Assessing the fate of emerging organic contaminants in a coupled surface water-groundwater system

For decades, wastewater containing significant amounts of emerging organic contaminants (EOCs) has been discharged into the aquatic environment. The introduction of EOCs into aquifers due to losing conditions of polluted rivers poses a serious risk for groundwater quality, which is particularly concerning in catchments with drinking water production facilities. Thus, understanding EOCs’ reactive transport processes in connected groundwater-surface water (GW-SW) systems are crucial for assessing their impact on water resources.

The present study investigates the GW-SW interaction at the Landgraben stream which is located within the Hessian Ried, Germany. Treated municipal and industrial wastewaters have been discharged into the Landgraben for decades, introducing a wide range of EOCs into the aquatic environment. To monitor the GW-SW interaction, we installed a complex monitoring system within and along a transect next to the Landgraben stream. The aims of our study are (i) to improve the understanding of the behaviour and fate of EOCs within the GW-SW interface and (ii) to link EOCs behaviour to the hydraulic responses of the seasonally varying stream. For this, we analysed 22 EOCs, as well as major ions, trace elements, dissolved organic carbon, rare earth elements and water stable isotopes over 16 months comprising two summers. Water samples were collected from the river, the hyporheic zone and the nearby groundwater at three different distances and at three depths at intervals ranging from biweekly to monthly.

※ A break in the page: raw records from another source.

Lemma raise_spec c rest0 total : 0 <= c -> 0 < rest0 -> rest0 + c * w + (if c =? 0 then 0 else w) = total -> total <= i32_max ->
  wp (loop (S (Z.to_nat w)) (span_step w) (0, rest0, raised 0 c)) (fun '(rest, span) => 0 <= rest < rest0 /\
    Forall (fun x => x <= c + w) span /\
    (rest = 0 /\ even_span W span /\ total <= capacity span \/
     span = replicate W (c + w) /\ rest + (c + w) * w + w = total)).
Proof using HW.
  intros Hc Hr0 Ht Hmax.
  apply (wp_loop (fun '(i, rest, span) => exists k, (k <= W)%nat /\ i = Z.of_nat k /\ span = raised k c /\
      rest + i * (w + own c) = rest0 /\ 0 <= rest) (fun '(i, _, _) => Z.to_nat (w - i))
    (fun '(rest, span) => 0 <= rest < rest0 /\ Forall (fun x => x <= c + w) span /\ (rest = 0 /\ even_span W span /\ total <= capacity span \/
     span = replicate W (c + w) /\ rest + (c + w) * w + w = total))).
  4: done. 3: lia. 2: { exists 0%nat. split_and!; try done; lia. }
  intros [[i rest] span] (k & Hk & -> & -> & Hrest & Hpos). unfold span_step.
  destruct (Z.ltb_spec (Z.of_nat k) w) as [Hlt|Hge]; simpl.
  2: { assert (k = W) as -> by lia. unfold raised. rewrite Nat.sub_diag, app_nil_r. split; [unfold own in *; case_match; nia|].
       split; [apply Forall_replicate; lia|]. right. split; [done|]. unfold own in Hrest. destruct (Z.eqb_spec c 0) as [->|]; lia. }
  rewrite raised_lookup by lia. simpl. assert (Hcw : 0 <= Z.of_nat k * (w + own c)) by (unfold own; case_match; nia).
  assert (Htot : (if c =? 0 then Z.of_nat k else w) + Z.of_nat k * w + c * w + rest = total).
  { unfold own in Hrest. destruct (Z.eqb_spec c 0) as [->|]; lia. }
  assert (Hfin : forall r, 0 <= r <= w -> r <= rest -> rest <= r + own c \/ r = 0 /\ c = 0 /\ rest <= w - Z.of_nat k ->
    total <= capacity (replicate k (c + w) ++ (c + r) :: replicate (W - k - 1) c) /\ i32_min <= c + r <= i32_max).
  { intros r Hr Hrr Hor. rewrite capacity_app, capacity_cons, !capacity_replicate.
    unfold own, i32_min in *. destruct (Z.eqb_spec c 0); split; nia. }
  assert (Hle : forall r, r <= w -> Forall (fun x => x <= c + w) (replicate k (c + w) ++ (c + r) :: replicate (W - k - 1) c)).
  { intros r Hr. apply Forall_app. split; [apply Forall_replicate; lia|]. constructor; [lia|apply Forall_replicate; lia]. }
  destruct (Z.leb_spec rest (w - Z.of_nat k)) as [Hlw|Hgt].
  - destruct (Z.eqb_spec c 0) as [E0|E0].
    + apply wp_ret. split; [lia|]. destruct (Hfin 0) as [H1 _]; [lia|lia|right; lia|]. specialize (Hle 0 ltac:(lia)). rewrite Z.add_0_r in H1, Hle.
      rewrite raised_at by lia. split; [done|]. left. split; [done|]. split; [|done]. exists k, c, 0. rewrite Z.add_0_r. split_and!; (done || lia).
    + assert (own c = 0) as Eo by (unfold own; case_match; lia). destruct (Hfin rest) as [H1 H2]; [lia|lia|left; lia|].
      rewrite i32_ok by done. simpl. rewrite raised_update by lia. apply wp_ret. split; [nia|]. split; [apply Hle; lia|]. left. split_and!; [done| |done].
      exists k, c, rest. split_and!; (done || lia).
  - destruct (Z.leb_spec rest w) as [Hlw2|Hgw].
    + assert (E : (if c =? 0 then rest - 1 else rest) = rest - own c) by (unfold own; case_match; lia). rewrite E.
      assert (0 <= own c <= 1) by (unfold own; case_match; lia). destruct (Hfin (rest - own c)) as [H1 H2]; [lia|lia|left; lia|].
      rewrite i32_ok by done. simpl. rewrite raised_update by lia. apply wp_ret. split; [nia|]. split; [apply Hle; lia|]. left. split_and!; [done| |done].
      exists k, c, (rest - own c). split_and!; (done || lia).
    + assert (E : (if c =? 0 then rest - 1 else rest) = rest - own c) by (unfold own; case_match; lia). rewrite E.
      assert (0 <= own c <= 1) by (unfold own; case_match; lia).
      assert (c <= c * w /\ 0 <= Z.of_nat k * w) by nia. assert (0 <= (if c =? 0 then Z.of_nat k else w)) by (case_match; lia).
      rewrite i32_ok by (unfold i32_min; lia). simpl. rewrite raised_update, raised_next by lia. apply wp_ret. split; [|lia].
      exists (S k). split_and!; (done || lia).
Qed.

Results show that the infiltration dynamics were strongly influenced by seasonal groundwater fluctuations, with influent conditions during summer and predominantly effluent conditions during winter. The second summer was characterized by a pronounced infiltration of river water into the aquifer driven by the preceding winter precipitation deficit.

The hydrochemical analysis showed a wide concentration range of EOCs in the river water samples. Of the compounds analysed, only Atenolol and Ciprofloxacin were not detected across the 29 sampling campaigns. Concentrations of the remaining 20 EOCs ranged from a few ng L⁻¹, for example Fluconazole (median = 52 ng L⁻¹), to several µg L⁻¹, such as Oxipurinol (median = 1957 ng L⁻¹). Overall, the detected EOCs cover a broad spectrum of chemical speciation and polarity, implying substantially different transport and attenuation behaviours along the SW-GW pathway. This variability is reflected in the sampled groundwater, where some compounds are no longer detected (eg., Sitagliptin, Venlafaxine), whereas others persist and even exhibit higher concentrations than those found in the stream during the sampling period (eg., Candesartan, Carbamazepine). Thus, this study highlights the significance of GW-SW interactions in the transport and attenuation of EOCs, providing insights into their differing fates within aquatic systems and how these relate to physicochemical properties.